This repository is a fork of Sun et. al implementation of four knowledge graph embedding models. Here we apply the aforementioned algorithms to a biomedical knowledge graph called MIND (MechRepoNet with DrugCentral indications). We report the results of our analysis in this preprint.
- Added code to output raw embeddings in order to extract predictions. This can be seen with the
--do_predict
flag incodes/run.py
. - Added Notebooks folder that encapsulates analysis done on the MIND dataset.
- Added methods,
Notebooks/score_utils.py
, to process and translate raw embeddings into human readable entities and relations.

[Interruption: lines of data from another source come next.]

Definition RDB_6BITLEN := 0.
Definition RDB_14BITLEN := 1.
Definition RDB_32BITLEN := 0x80.
Definition RDB_64BITLEN := 0x81.
Definition RDB_ENCVAL := 3.
Definition RDB_LENERR := ULLONG_MAX.
Definition RDB_ENC_INT8 := 0.
Definition RDB_ENC_INT16 := 1.
Definition RDB_ENC_INT32 := 2.
Definition RDB_ENC_LZF := 3.
Definition RDB_LOAD_NONE := 0.
Definition RDB_LOAD_ENC := 1.
Definition RDB_LOAD_PLAIN := 2.
Definition RDB_LOAD_SDS := 4.
Definition UINT32_MAX := 4294967295.
Definition LONG_STR_SIZE := 21%nat.
Definition OBJ_ENCODING_EMBSTR_SIZE_LIMIT := 44.

(** String objects by encoding, and what a load returns: plain or sds bytes, or
    an object. *)
Inductive strobj := OInt (v : Z) | ORaw (bs : list Z) | OEmbstr (bs : list Z).
Inductive loaded := Bytes (bs : list Z) | Obj (o : strobj).

(** The string an object stands for. *)
Definition obj_value (o : strobj) : list Z :=
  match o with OInt v => dec v | ORaw bs | OEmbstr bs => bs end.
Definition value (l : loaded) : list Z := match l with Bytes bs => bs | Obj o => obj_value o end.

Definition createStringObject (bs : list Z) : strobj :=
  if zlen bs <=? OBJ_ENCODING_EMBSTR_SIZE_LIMIT then OEmbstr bs else ORaw bs.

(** [htonl]/[htonu64] and back: big-endian bytes. *)
Definition be_bytes (n : nat) (x : Z) : list Z := reverse (le_bytes n x).
Definition be_val (bs : list Z) : Z := le_val (reverse bs).

Section Rdb.
Context {T : Type} `{RioOps T}.
Context (fresh : nat -> list Z) (htab0 : Z -> Z).

(** ** Saving *)

(** A result and the target; the result -1 is [None]. *)
Definition result (n : Z) (rdb : option (rio T)) : option (Z * option (rio T)) :=
  if n =? -1 then None else Some (n, rdb).

(** The result is an [int]. *)
Definition rdbWriteRaw (rdb : option (rio T)) (p : list Z) : option (Z * option (rio T)) :=
  rdb ← (match rdb with Some r => r ← rioWrite r p; Some (Some r) | None => Some None end);
  result (s32 (zlen p)) rdb.

Definition rdbSaveType (rdb : option (rio T)) (type : Z) : option (Z * option (rio T)) :=
  rdbWriteRaw rdb [type].

Definition rdbSaveMillisecondTime (rdb : option (rio T)) (t : Z) : option (Z * option (rio T)) :=
  rdbWriteRaw rdb (le_bytes 8 t).

Definition rdbSaveLen (rdb : option (rio T)) (len : Z) : option (Z * option (rio T)) :=
  if len <? Z.shiftl 1 6 then
    '(_, rdb) ← rdbWriteRaw rdb [Z.lor (Z.land len 0xFF) (Z.shiftl RDB_6BITLEN 6)];
    Some (1, rdb)
  else if len <? Z.shiftl 1 14 then
    '(_, rdb) ← rdbWriteRaw rdb
      [Z.lor (Z.land (Z.shiftr len 8) 0xFF) (Z.shiftl RDB_14BITLEN 6); Z.land len 0xFF];
    Some (2, rdb)
  else if len <=? UINT32_MAX then
    '(_, rdb) ← rdbWriteRaw rdb [RDB_32BITLEN];
    '(_, rdb) ← rdbWriteRaw rdb (be_bytes 4 len);
    Some (1 + 4, rdb)
  else
    '(_, rdb) ← rdbWriteRaw rdb [RDB_64BITLEN];
    '(_, rdb) ← rdbWriteRaw rdb (be_bytes 8 len);
    Some (1 + 8, rdb).

(** The bytes of the encoding; [] is the result 0. *)
Definition rdbEncodeInteger (value : Z) : list Z :=
  if (value >=? - Z.shiftl 1 7) && (value <=? Z.shiftl 1 7 - 1) then
    [Z.lor (Z.shiftl RDB_ENCVAL 6) RDB_ENC_INT8; Z.land value 0xFF]
  else if (value >=? - Z.shiftl 1 15) && (value <=? Z.shiftl 1 15 - 1) then
    [Z.lor (Z.shiftl RDB_ENCVAL 6) RDB_ENC_INT16; Z.land value 0xFF; Z.land (Z.shiftr value 8) 0xFF]
  else if (value >=? - Z.shiftl 1 31) && (value <=? Z.shiftl 1 31 - 1) then
    [Z.lor (Z.shiftl RDB_ENCVAL 6) RDB_ENC_INT32; Z.land value 0xFF; Z.land (Z.shiftr value 8) 0xFF;
     Z.land (Z.shiftr value 16) 0xFF; Z.land (Z.shiftr value 24) 0xFF]
  else [].
(** ** [redisPopcount] *)

Definition bitsinbyte : list Z := [
   0; 1; 1; 2; 1; 2; 2; 3; 1; 2; 2; 3; 2; 3; 3; 4; 1; 2; 2; 3; 2; 3; 3; 4; 2; 3; 3; 4; 3; 4; 4; 5;
   1; 2; 2; 3; 2; 3; 3; 4; 2; 3; 3; 4; 3; 4; 4; 5; 2; 3; 3; 4; 3; 4; 4; 5; 3; 4; 4; 5; 4; 5; 5; 6;
   1; 2; 2; 3; 2; 3; 3; 4; 2; 3; 3; 4; 3; 4; 4; 5; 2; 3; 3; 4; 3; 4; 4; 5; 3; 4; 4; 5; 4; 5; 5; 6;
   2; 3; 3; 4; 3; 4; 4; 5; 3; 4; 4; 5; 4; 5; 5; 6; 3; 4; 4; 5; 4; 5; 5; 6; 4; 5; 5; 6; 5; 6; 6; 7;
   1; 2; 2; 3; 2; 3; 3; 4; 2; 3; 3; 4; 3; 4; 4; 5; 2; 3; 3; 4; 3; 4; 4; 5; 3; 4; 4; 5; 4; 5; 5; 6;
   2; 3; 3; 4; 3; 4; 4; 5; 3; 4; 4; 5; 4; 5; 5; 6; 3; 4; 4; 5; 4; 5; 5; 6; 4; 5; 5; 6; 5; 6; 6; 7;
   2; 3; 3; 4; 3; 4; 4; 5; 3; 4; 4; 5; 4; 5; 5; 6; 3; 4; 4; 5; 4; 5; 5; 6; 4; 5; 5; 6; 5; 6; 6; 7;
   3; 4; 4; 5; 4; 5; 5; 6; 4; 5; 5; 6; 5; 6; 6; 7; 4; 5; 5; 6; 5; 6; 6; 7; 5; 6; 6; 7; 6; 7; 7; 8].

Definition bits_in (b : Z) : option Z := zget bitsinbyte b.

(** [while ((unsigned long)p & 3 && count)] *)
Fixpoint popcount_unaligned (addr : Z) (p : list Z) (bits : Z) : option (list Z * Z) :=
  match p with
  | [] => Some (p, bits)
  | b :: p' =>
      if negb (Z.land addr 3 =? 0) then
        n ← bits_in b; popcount_unaligned (u64 (addr + 1)) p' (u64 (bits + n))
      else Some (p, bits)
  end.

Definition word32 (p : list Z) (i : nat) : Z := le_val (take 4 (drop (4 * i) p)).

- Please see the original PyTorch implementation instructions
- Download the MIND dataset to
./data
- Install requirements into python virtual environment
# run in shell mamba create -f environment.yml mamba activate kge
- Train/Test
# run in shell bash run.sh train <model_name> <dataset_name> <gpu_num> <folder_out_name> <batch size> <neg_sample_size> <dimensions> <gamma> <alpha> <learningrate> <test_batch_size> <double_entities_emb> <double_relation_emb> <regularization> # or in python # for more parameters please see codes/run.py Lines 23 - 72 python run.py --{do_train, do_valid, do_test, do_predict} --data_path <where/data/is> --model {TransE, DistMult, ComplEx, RotatE}
If you use the codes, please cite the original paper by Sun et al:
@inproceedings{
sun2018rotate,
title={RotatE: Knowledge Graph Embedding by Relational Rotation in Complex Space},
author={Zhiqing Sun and Zhi-Hong Deng and Jian-Yun Nie and Jian Tang},
booktitle={International Conference on Learning Representations},
year={2019},
url={https://openreview.net/forum?id=HkgEQnRqYQ},
}